Proton, which was founded out of Switzerland in 2013 by academic researchers working on particle physics projects at CERN, promises ProtonMail users full privacy via client-side encryption, meaning that nobody can intercept and read their emails — it has frequently positioned itself as the antithesis of Gmail, which serves as a vital cog in Google’s advertising wheel. ProtonMail, on the other hand, has emerged as a prominent privacy-focused alternative, used by companies and individuals — including White House staffers and activists — wishing to sidestep snoopers. Thus, ProtonMail has faced its fair share of censorship, with the likes of Turkey, Belarus, and Russia all blocking the service in recent times. This is something that Proton is now pushing harder to counter with its new backup solution.
ProtonMail + Google
The new tool, which will be deployed over the next few weeks in the ProtonMail desktop and mobile apps, is designed to sidestep any blocks imposed by network administrators, internet service providers (ISPs), or governments. However, given that blocking a service often involves blocking the company behind its infrastructure, Proton said that it’s having to turn to alternative infrastructure providers to ensure that its users are always able to connect — even if that means relying on technology from its archenemy Google.
“Because blocking Proton usually involves targeting Proton infrastructure, alternative routing requires us to use third-party infrastructure and networks we do not control, some of which might belong to companies such as Amazon, Cloudflare, Google, etc., which do not have a good track record of privacy,” the company wrote in a blog post.

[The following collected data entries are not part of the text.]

(* ===== verification/GoTimeParse.v ===== *)
(** * GoTimeParse: RFC 3339 times in JSON

    [time.Time] marshals to a string in RFC 3339 with nanoseconds and unmarshals
    from any RFC 3339 string ([time.parseStrictRFC3339]).  The fact: parsing
    undoes formatting for the years 1 to 9999. *)

From stdpp Require Import pretty.
From Stdlib Require Import Ascii.
From S2P Require Import Prelude GoStrings GoTime Sha256 GoJSON.

#[local] Open Scope Z_scope.

(** [w] digits with a value in a range, and what follows. *)
Definition take_uint (w : nat) (lo hi : Z) (s : string) : option (Z * string) :=
  if (w <=? String.length s)%nat then
    x ← digits_val 0 (str_take w s);
    if (lo <=? x) && (x <=? hi) then Some (x, str_drop w s) else None
  else None.
Definition lit (c : ascii) (s : string) : option string :=
  match s with String a s' => if Ascii.eqb a c then Some s' else None | "" => None end.

Definition daysIn (m y : Z) : Z :=
  days_before_month (leap y) (m + 1) - days_before_month (leap y) m + if m =? 12 then 365 else 0.

(** The fraction: a point and digits, of which nine count. *)
Definition take_fraction (s : string) : Z * string :=
  match s with
  | String a s' =>
      if Ascii.eqb a "." then
        let '(d, r) := take_digits s' in
        if String.eqb d "" then (0, s)
        else
          let d := str_take 9 d in
          (default 0 (digits_val 0 d) * 10 ^ (9 - Z.of_nat (String.length d)), r)
      else (0, s)
  | "" => (0, s)
  end.

(** The offset in seconds: [Z], or a sign, hours and minutes. *)
Definition parse_zone (s : string) : option Z :=
  if String.eqb s "Z" then Some 0
  else match s with
  | String a s' =>
      if Ascii.eqb a "+" || Ascii.eqb a "-" then
        '(hr, s1) ← take_uint 2 0 23 s';
        s2 ← lit ":" s1;
        '(mm, s3) ← take_uint 2 0 59 s2;
        if String.eqb s3 "" then Some ((if Ascii.eqb a "-" then -1 else 1) * (hr * 60 + mm) * 60) else None
      else None
  | "" => None
  end.

Definition parse_RFC3339 (s : string) : option Time :=
  '(year, s) ← take_uint 4 0 9999 s; s ← lit "-" s;
  '(month, s) ← take_uint 2 1 12 s; s ← lit "-" s;
  '(day, s) ← take_uint 2 1 (daysIn month year) s; s ← lit "T" s;
  '(hour, s) ← take_uint 2 0 23 s; s ← lit ":" s;
  '(min, s) ← take_uint 2 0 59 s; s ← lit ":" s;
  '(sec, s) ← take_uint 2 0 59 s;
  let '(nsec, s) := take_fraction s in
  zone ← parse_zone s;
  let days := days_before_year year + days_before_month (leap year) month + day - 1 in
  Some (days * nanos_per_day + hour * Hour + min * Minute + (sec - zone) * Second + nsec).

(** [Time.MarshalJSON]: an error outside the years 0 to 9999. *)
Definition time_json (t : Time) : option json :=
  if (0 <=? Year (Date t)) && (Year (Date t) <=? 9999) then Some (JStr (Format_RFC3339Nano t)) else None.
(** [Time.UnmarshalJSON]: null leaves the time alone. *)
Definition set_time (old : Time) (v : json) : option Time :=
  match v with
  | JNull => Some old
  | JStr s => parse_RFC3339 s
  | _ => None
  end.

Example parse_offset : parse_RFC3339 "2024-02-29T12:34:56.5-01:30" = Some (unix_time 1709215496 500000000).
Proof. vm_compute. reflexivity. Qed.
Example parse_bad_day : parse_RFC3339 "2023-02-29T00:00:00Z" = None.
Proof. vm_compute. reflexivity. Qed.

(** * Facts *)

Lemma pretty_length k : forall x s, (x < 10 ^ N.of_nat k)%N ->
  (String.length (pretty_N_go x s) <= k + String.length s)%nat.
Proof.
  induction k as [|k IH]; intros x s Hx.
  { assert (x = 0%N) by (change (10 ^ N.of_nat 0)%N with 1%N in Hx; lia). by subst. }
  destruct (decide (x = 0%N)) as [->|Hne]; [rewrite pretty_N_go_0; lia|].
  rewrite pretty_N_go_step by lia. etrans; [apply IH|simpl; lia].
  rewrite Nat2N.inj_succ, N.pow_succ_r' in Hx. apply N.Div0.div_lt_upper_bound. lia.
Qed.

(** The digits of a number are read back. *)
Lemma Itoa_digits n : 0 <= n -> digits_val 0 (Itoa n) = Some n.
Proof.
  intros Hn. destruct n as [|p|p]; [done| |lia]. change (Itoa (Z.pos p)) with (pretty (N.pos p)).
  destruct (pretty_pos_literal p) as (a & d & Hp & _ & Hv & _). by rewrite Hp.
Qed.

(** A number below [10^w] is read back from its [w] digits. *)
Lemma pad_digits w n : (0 < w)%nat -> 0 <= n < 10 ^ Z.of_nat w ->
  String.length (pad w n) = w /\ digits_val 0 (pad w n) = Some n.
Proof.
  intros Hw Hn. unfold pad. cbn zeta. pose proof (Itoa_digits n (proj1 Hn)) as Hv.
  assert (Hl : (String.length (Itoa n) <= w)%nat).
  { destruct n as [|p|p]; [change (Itoa 0) with "0"; simpl; lia| |lia].
    change (Itoa (Z.pos p)) with (pretty (N.pos p)). unfold pretty, pretty_N. destruct (decide _); [done|].
    etrans; [apply (pretty_length w)|simpl; lia].
    assert (Z.of_N (10 ^ N.of_nat w) = 10 ^ Z.of_nat w) by (rewrite N2Z.inj_pow, nat_N_Z; done). lia. } assert (Hz : forall k, String.length (zeros k) = k) by (intros k; induction k; simpl; lia).
  split; [rewrite length_str_app, Hz; lia|].
  generalize (w - String.length (Itoa n))%nat as k. intros k. induction k as [|k IH]; [done|].
  cbn [zeros]. rewrite app_cons. cbn [digits_val]. exact IH.
Qed.

Lemma take_uint_pad w lo hi n rest :
  (0 < w)%nat -> 0 <= n < 10 ^ Z.of_nat w -> lo <= n <= hi ->
  take_uint w lo hi (pad w n +:+ rest) = Some (n, rest).
Proof.
  intros Hw Hn Hr. destruct (pad_digits w n Hw Hn) as [Hl Hv]. unfold take_uint.
  rewrite length_str_app, Hl, str_take_app, str_take_all, str_drop_app, str_drop_all, app_nil_l', Hv by lia.
  destruct (Nat.leb_spec w (w + String.length rest)); [|lia]. cbn [mbind option_bind].
  by rewrite (proj2 (Z.leb_le lo n)), (proj2 (Z.leb_le n hi)) by lia.
Qed.
Lemma lit_app c s : lit c (String c s) = Some s.
Proof. simpl. by rewrite Ascii.eqb_refl. Qed.

Lemma digits_val_app a b : forall acc, digits_val acc (a +:+ b) = (v ← digits_val acc a; digits_val v b).
Proof.
  induction a as [|c a IH]; intros acc; [done|]. rewrite app_cons. cbn [digits_val].
  destruct (is_digit c); [apply IH|done].
Qed.
Lemma digits_zeros k : forall acc, digits_val acc (zeros k) = Some (acc * 10 ^ Z.of_nat k).
Proof.
  induction k as [|k IH]; intros acc; cbn [zeros digits_val]; [f_equal; lia|].
  change (is_digit "0") with true. cbn iota. rewrite IH. f_equal. change (byte_val "0" - 48) with 0.
  rewrite Nat2Z.inj_succ, Z.pow_succ_r by lia. lia.
Qed.
Lemma digits_take a rest : forall acc v, digits_val acc a = Some v -> digit_end rest ->
  take_digits (a +:+ rest) = (a, rest).
Proof.
  induction a as [|c a IH]; intros acc v Hv Hr.
  - rewrite app_nil_l'. destruct rest as [|b r]; [done|]. simpl in *. by rewrite Hr.
  - rewrite app_cons. cbn [digits_val take_digits] in *. destruct (is_digit c); [|done].
    by rewrite (IH _ _ Hv Hr).
Qed.
Lemma trim_zeros_split s : exists k, s = trim_zeros s +:+ zeros k.
Proof.
  induction s as [|a s [k IH]]; [by exists 0%nat|]. cbn [trim_zeros].
  destruct (trim_zeros s) as [|b t] eqn:E.
  - rewrite app_nil_l' in IH. destruct (Ascii.eqb_spec a "0") as [->|].
    + exists (S k). by rewrite IH.
    + exists k. by rewrite app_cons, app_nil_l', IH.
  - exists k. by rewrite app_cons, IH at 1.
Qed.

Lemma take_fraction_format ns : 0 <= ns < 10 ^ 9 -> take_fraction (fraction ns +:+ "Z") = (ns, "Z").
Proof.
  intros Hn. unfold fraction. destruct (Z.eqb_spec ns 0) as [->|Hne]; [done|].
  destruct (pad_digits 9 ns) as [Hl Hv]; [lia|exact Hn|].
  destruct (trim_zeros_split (pad 9 ns)) as [k Hk]. set (d := trim_zeros (pad 9 ns)) in *.
  rewrite Hk in Hv, Hl. rewrite digits_val_app in Hv. apply bind_Some in Hv as (v & Hd & Hz).
  rewrite digits_zeros in Hz. injection Hz as Hz.
  assert (Hzl : String.length (zeros k) = k) by (clear; induction k; simpl; lia).
  rewrite length_str_app, Hzl in Hl. autorewrite with str. cbn [take_fraction].
  change (Ascii.eqb "." ".") with true. cbn iota.
  rewrite (digits_take d "Z" 0 v Hd) by done. destruct (String.eqb_spec d "") as [E|_].
  { rewrite E in Hd. injection Hd as <-. lia. }
  cbn zeta. rewrite str_take_all by lia. rewrite Hd. cbn [default from_option].
  replace (9 - Z.of_nat (String.length d)) with (Z.of_nat k) by lia. unfold default, id. by rewrite Hz.
Qed.

Lemma month_length lp yd :
  0 <= yd < (if lp : bool then 366 else 365) ->
  yd - days_before_month lp (month_of lp yd) + 1
  <= days_before_month lp (month_of lp yd + 1) - days_before_month lp (month_of lp yd)
     + if month_of lp yd =? 12 then 365 else 0.
Proof.
  intros H.
  assert (Hb : forallb (fun k => let m := month_of lp (Z.of_nat k) in
      Z.of_nat k - days_before_month lp m + 1
      <=? days_before_month lp (m + 1) - days_before_month lp m + if m =? 12 then 365 else 0)
      (seq 0 (if lp then 366 else 365)) = true) by (destruct lp; vm_compute; reflexivity).
  assert (Hin : In (Z.to_nat yd) (seq 0 (if lp then 366 else 365))) by (apply in_seq; destruct lp; lia).
  rewrite forallb_forall in Hb. apply Hb in Hin. cbn zeta in Hin.
  rewrite Z2Nat.id in Hin by lia. by apply Z.leb_le.
Qed.

Lemma month_at_most_31 lp m : 1 <= m <= 12 ->
  days_before_month lp (m + 1) - days_before_month lp m + (if m =? 12 then 365 else 0) <= 31.
Proof.
  intros Hm. assert (Hb : forallb (fun m => days_before_month lp (m + 1) - days_before_month lp m
    + (if m =? 12 then 365 else 0) <=? 31) [1;2;3;4;5;6;7;8;9;10;11;12] = true) by (by destruct lp).
  rewrite forallb_forall in Hb. apply Z.leb_le, Hb. simpl. lia.
Qed.

(** The date of a time is within the ranges of the parser. *)
Lemma Date_ranges t : 0 <= t ->
  1 <= Year (Date t) /\ 1 <= Month (Date t) <= 12
  /\ 1 <= Day (Date t) <= daysIn (Month (Date t)) (Year (Date t)) /\ Day (Date t) <= 31
  /\ days_before_year (Year (Date t)) + days_before_month (leap (Year (Date t))) (Month (Date t))
     + Day (Date t) - 1 = day_of t.
Proof.
  intros Ht. pose proof (Date_day t Ht) as (Hday & Hm & Hd).
  assert (Hd0 : 0 <= day_of t) by (apply Z.div_pos; [done|unfold nanos_per_day, Hour, Minute, Second; lia]).
  pose proof (year_of_spec _ Hd0) as Hys. rewrite days_before_year_step in Hys.
  assert (Hml : Day (Date t) <= daysIn (Month (Date t)) (Year (Date t))).
  { unfold daysIn, Date. cbn zeta. cbn [Year Month Day]. apply month_length. destruct (leap _); lia. }
  pose proof (month_at_most_31 (leap (Year (Date t))) (Month (Date t)) Hm) as H31.
  fold (daysIn (Month (Date t)) (Year (Date t))) in H31. split_and!; try lia.
  change (Year (Date t)) with (year_of (day_of t)). destruct (Z.le_gt_cases 1 (year_of (day_of t))); [done|].
  exfalso. unfold days_before_year in Hys. destruct (leap _); Z.to_euclidean_division_equations; lia.
Qed.

(** The clock of a day splits into hours, minutes, seconds and nanoseconds. *)
Lemma clock_split t :
  t = day_of t * nanos_per_day + clock_of t / Hour * Hour + clock_of t / Minute mod 60 * Minute
      + clock_of t / Second mod 60 * Second + clock_of t mod Second
  /\ 0 <= clock_of t / Hour <= 23 /\ 0 <= clock_of t / Minute mod 60 <= 59
  /\ 0 <= clock_of t / Second mod 60 <= 59 /\ 0 <= clock_of t mod Second < 10 ^ 9.
Proof.
  assert (Hc : 0 <= clock_of t < nanos_per_day) by (apply Z.mod_pos_bound; done).
  assert (Htd : t = day_of t * nanos_per_day + clock_of t)
    by (unfold day_of, clock_of; pose proof (Z.div_mod t nanos_per_day ltac:(done)); lia).
  unfold nanos_per_day, Hour, Minute, Second in *. Z.to_euclidean_division_equations; lia.
Qed.

(** Parsing undoes formatting. *)
Lemma parse_format t : 0 <= t -> Year (Date t) <= 9999 -> parse_RFC3339 (Format_RFC3339Nano t) = Some t.
Proof.
  intros Ht Hy. destruct (Date_ranges t Ht) as (Hy1 & Hm & Hd & Hd31 & Hday).
  destruct (clock_split t) as (Hclock & Hh & Hmi & Hs & Hns).
  unfold parse_RFC3339, Format_RFC3339Nano. cbn zeta. autorewrite with str.
  do 6 (rewrite take_uint_pad; [cbn [mbind option_bind]; try (rewrite lit_app; cbn [mbind option_bind])|lia..]).
  rewrite take_fraction_format by exact Hns. change (parse_zone "Z") with (Some 0). cbn [mbind option_bind].
  f_equal. lia.
Qed.

Lemma ascii_only_fraction ns : 0 <= ns < 10 ^ 9 -> ascii_only (fraction ns) = true.
Proof.
  intros Hn. unfold fraction. case_match; [done|]. destruct (pad_digits 9 ns) as [_ Hv]; [lia|exact Hn|].
  apply ascii_only_digits in Hv. destruct (trim_zeros_split (pad 9 ns)) as [k Hk]. rewrite Hk, ascii_only_app in Hv.
  apply andb_true_iff in Hv as [Hv _]. by rewrite app_cons, app_nil_l'.
Qed.
Lemma ascii_only_pad w n : (0 < w)%nat -> 0 <= n < 10 ^ Z.of_nat w -> ascii_only (pad w n) = true.
Proof. intros Hw Hn. destruct (pad_digits w n Hw Hn) as [_ Hv]. by eapply ascii_only_digits. Qed.

(** A formatted time is ASCII. *)
Lemma ascii_only_format t : 0 <= t -> Year (Date t) <= 9999 -> ascii_only (Format_RFC3339Nano t) = true.
Proof.
  intros Ht Hy. destruct (Date_ranges t Ht) as (Hy1 & Hm & Hd & Hd31 & Hday).
  destruct (clock_split t) as (Hclock & Hh & Hmi & Hs & Hns).
  unfold Format_RFC3339Nano. cbn zeta.
  rewrite !ascii_only_app, !ascii_only_pad, ascii_only_fraction by lia. done.
Qed.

While this doesn’t mean that ProtonMail users’ actual data will be at risk, it could mean that some information — such as IP address and knowledge of their attempt to connect to ProtonMail — will become visible via those third parties. It’s worth noting here that Proton is also developing other non-email products, including an encrypted calendar and cloud storage service, which will also leverage this new routing service.
The rerouting technology will activate automatically if Proton detects that a user’s attempt to access its service is being blocked, though this can be deactivated in account settings. Some may argue that such a feature should be opt-in rather than opt-out, given that many of the people who are likely to impacted by a block will be keen to maintain complete privacy. However, it’s clear that this option is very much being treated as an emergency solution for those who absolutely need to access their email, calendar, or cloud account, and not everyone would necessarily be aware enough of this feature to proactively switch it on.
“Like most solutions to difficult problems, our anti-censorship system is not without drawbacks,” the company wrote. “While we have largely been able to overcome censorship and attacks, it’s imperative that we remain one step ahead of those who would seek to spy on people and restrict the freedom of information. Alternative routing is an additional capability which helps us ensure users can access our services.”
It’s worth noting that most people will likely never need to use Proton’s alternative routing functionality, but those living under censorious regimes may well find it useful.
Either way, it’s interesting to see that Proton — which has previously said that Google’s “entire purpose is to spy on you and sell your private information to organizations” — may now have to rely on some of its infrastructure to ensure 24/7 access to all its users globally.